For instance, recent political science research published in Science Advances by Christopher Warshaw, Lynn Vavreck, and Ryan Baxter-King shows that areas with higher COVID-19 fatalities are less likely to support Trump and Republicans down-ballot. Other work by Warshaw and Justin de Benedictis-Kessner shows that poor economic performance hurts the president’s party across all levels of office. With the pandemic responsible for one of the largest periods of unemployment in recent history, this research suggests that the pandemic and the subsequent recession likely have pushed the odds away from Trump and toward Biden. (Indeed, the economy was one of Trump’s last remaining advantages in FiveThirtyEight’s forecast.)

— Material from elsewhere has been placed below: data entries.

Lemma concat_content_length inputs :
  length (List.concat (content <$> inputs))
  = sum_list ((fun s => (len s - 1)%nat) <$> inputs).
Proof.
  induction inputs as [|a inputs IH]; [reflexivity |].
  rewrite !fmap_cons. simpl. rewrite length_app, content_length, IH.
  reflexivity.
Qed.

Lemma concat_content_lookup inputs :
  forall j s i u,
  inputs !! j = Some s ->
  (i < len s - 1)%nat ->
  str s !! i = Some u ->
  List.concat (content <$> inputs) !! (offset_of inputs j + i)%nat = Some u.
Proof.
  induction inputs as [|a inputs IH]; intros j s i u Hj Hi Hu.
  - destruct j; discriminate.
  - rewrite fmap_cons. simpl List.concat. destruct j as [|j].
    + injection Hj as ->. unfold offset_of. simpl.
      rewrite lookup_app_l by (rewrite content_length; lia).
      unfold content. rewrite lookup_take_lt by lia. exact Hu.
    + unfold offset_of. rewrite firstn_cons, fmap_cons. simpl sum_list_with.
      fold (offset_of inputs j).
      rewrite lookup_app_r by (rewrite content_length; unfold id; lia).
      rewrite content_length.
      unfold id.
      replace (len a - 1 + offset_of inputs j + i - (len a - 1))%nat
        with (offset_of inputs j + i)%nat by lia.
      eapply IH; eassumption.
Qed.

(** With two or more metastrings of one character class, [concat] yields a
    metastr whose declared length is the sum of the (length_i - 1) plus 1,
    that holds the first length_i - 1 units of input [j] from the offset
    given by the sum of the logical lengths of the inputs before it, left to
    right, and whose last slot is zero; raw literals are first wrapped as
    metastrs, and concat(metastr("abc"), metastr("def")) is "abcdef" with
    length 7. *)
Lemma concat_layout str1 strs :
  strs <> [] ->
  Forall (fun s => (1 <= len s)%nat) (str1 :: strs) ->
  Forall (fun s => char_type str1 = char_type s) strs ->
  (exists r,
     concat str1 strs = Some r
     /\ (forall args,
           wrap_arg <$> args = str1 :: strs -> concat_args args = Some r)
     /\ char_type r = char_type str1
     /\ len r = (sum_list ((fun s => (len s - 1)%nat) <$> (str1 :: strs)) + 1)%nat
     /\ (forall j s i u,
           (str1 :: strs) !! j = Some s ->
           (i < len s - 1)%nat ->
           str s !! i = Some u ->
           str r !! (offset_of (str1 :: strs) j + i)%nat = Some u)
     /\ str r !! (len r - 1)%nat = Some 0)
  /\ concat (mk_metastr Char (lit "abc")) [mk_metastr Char (lit "def")]
     = Some (mk_metastr Char (lit "abcdef"))
  /\ len (mk_metastr Char (lit "abcdef")) = 7%nat.
Proof.
  intros Hne Hlens Hcls. split; [| split; reflexivity].
  apply Forall_cons in Hlens as [H1 Hlens].
  eexists. split; [apply concat_spec; assumption |].
  set (body := List.concat (content <$> str1 :: strs)).
  assert (Hstr : content str1 ++ List.concat (content <$> strs) ++ [0]
                 = body ++ [0]).
  { subst body. rewrite fmap_cons. simpl. rewrite <- app_assoc. reflexivity. }
  assert (Hbody : length body
                  = sum_list ((fun s => (len s - 1)%nat) <$> str1 :: strs))
    by apply concat_content_length.
  unfold len at 1 2. cbn [char_type str]. rewrite Hstr.
  rewrite length_app, Hbody. simpl length.
  split; [intros args Hw; unfold concat_args; rewrite Hw;
          rewrite <- Hstr; apply concat_spec; assumption |].
  split; [reflexivity |]. split; [reflexivity |]. split.
  - intros j s i u Hj Hi Hu.
    apply lookup_app_l_Some. eapply concat_content_lookup; eassumption.
  - unfold len. cbn [str]. rewrite length_app. simpl length.
    rewrite Nat.add_sub, lookup_app_r by lia.
    rewrite Nat.sub_diag. reflexivity.
Qed.

Lemma concat_layout_witness :
  exists r,
    concat (mk_metastr Char8 [0x61; 0x62; 0]) [mk_metastr Char8 [0x63; 0]] = Some r
    /\ len r = 4%nat
    /\ str r !! 2%nat = Some 0x63
    /\ str r !! 3%nat = Some 0.
Proof.
  destruct (concat_layout (mk_metastr Char8 [0x61; 0x62; 0])
              [mk_metastr Char8 [0x63; 0]])
    as [(r & Hr & _ & _ & Hlen & Hat & Hlast) _].
  - discriminate.
  - repeat constructor.
  - repeat constructor.
  - exists r. split; [exact Hr |]. split; [exact Hlen |]. split.
    + exact (Hat 1%nat (mk_metastr Char8 [0x63; 0]) 0%nat 0x63
               eq_refl (le_n 1) eq_refl).
    + rewrite Hlen in Hlast. exact Hlast.
Defined.

(** C5, at a single input: the signature of [concat] and its
    requires-clause accept one metastr (an empty pack [Strs]), for which the
    claim's layout is a copy of the input, of declared length
    (length - 1) + 1.  The size of the result array is written with a unary
    fold over [Strs], which has no value for the empty pack, so the call
    concat(metastr("abc")) is ill-formed and yields no metastr, as is the
    call with the raw literal; with a second, empty input the same text is
    produced with declared length 4. *)
Theorem concat_single_input_yields_nothing :
  concat (mk_metastr Char (lit "abc")) [] = None
  /\ concat_args [a_metastr (mk_metastr Char (lit "abc"))] = None
  /\ concat_args [a_c_str Char (lit "abc")] = None
  /\ concat (mk_metastr Char (lit "abc")) [mk_metastr Char (lit "")]
     = Some (mk_metastr Char (lit "abc"))
  /\ len (mk_metastr Char (lit "abc")) = 4%nat.
Proof. repeat split; reflexivity. Qed.

(** C6: for metastrings A, B, C of one character class, concat(A, B, C) is
    the very metastr that concat(concat(A, B), C) is, and
    length(concat(A, B)) - 1 = (length(A) - 1) + (length(B) - 1). *)
Theorem concat_assoc_additive A B C :
  (1 <= len A)%nat -> (1 <= len B)%nat -> (1 <= len C)%nat ->
  char_type A = char_type B ->
  char_type A = char_type C ->
  exists ab abc,
    concat A [B] = Some ab
    /\ concat A [B; C] = Some abc
    /\ concat ab [C] = Some abc
    /\ (len ab - 1 = (len A - 1) + (len B - 1))%nat.
Proof.
  intros HA HB HC HAB HAC.
  rewrite (concat_spec A [B]) by (try discriminate; repeat constructor; assumption).
  rewrite (concat_spec A [B; C]) by (try discriminate; repeat constructor; assumption).
  eexists. eexists. split; [reflexivity |]. split; [reflexivity |].
  set (ab := {| char_type := char_type A; str := _ |}).
  assert (Hlen : len ab = (len A - 1 + (len B - 1) + 1)%nat).
  { subst ab. unfold len at 1. cbn [str]. simpl List.concat.
    rewrite !length_app, !content_length. simpl. lia. }
  assert (Hcontent : content ab = content A ++ content B).
  { unfold content at 1. rewrite Hlen. subst ab. cbn [str]. simpl List.concat.
    rewrite app_nil_r, app_assoc.
    apply take_app_length'. rewrite length_app, !content_length. lia. }
  split; [| lia].
  rewrite (concat_spec ab [C]);
    [| discriminate | lia | repeat constructor; assumption
     | repeat constructor; subst ab; exact HAC].
  rewrite Hcontent. subst ab. cbn [char_type]. simpl List.concat.
  rewrite !app_nil_r, <- !app_assoc. reflexivity.
Qed.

As for the other major news story — this summer’s wave of Black Lives Matter protests in response to Black Americans killed by police — data collected by political scientists Erica Chenoweth and Jeremy Pressman demonstrates that less than 5 percent of these protests had any associated property damage or protester/police injuries. This is significant because prior research has found that peaceful protests around issues of racial justice tend to benefit Democrats at the office. Of course, we don’t know how voters perceived the protests, but there doesn’t seem to have been evidence that a backlash against the BLM movement hurt Biden earlier this summer. If anything, it boosted his numbers in the polls for a bit.
Moreover, these protests have made issues of structural racism and police accountability more salient — even if support among white Americans has dipped back down. Among Biden supporters, at least, racial inequality is seen as one of the most important issues facing the U.S.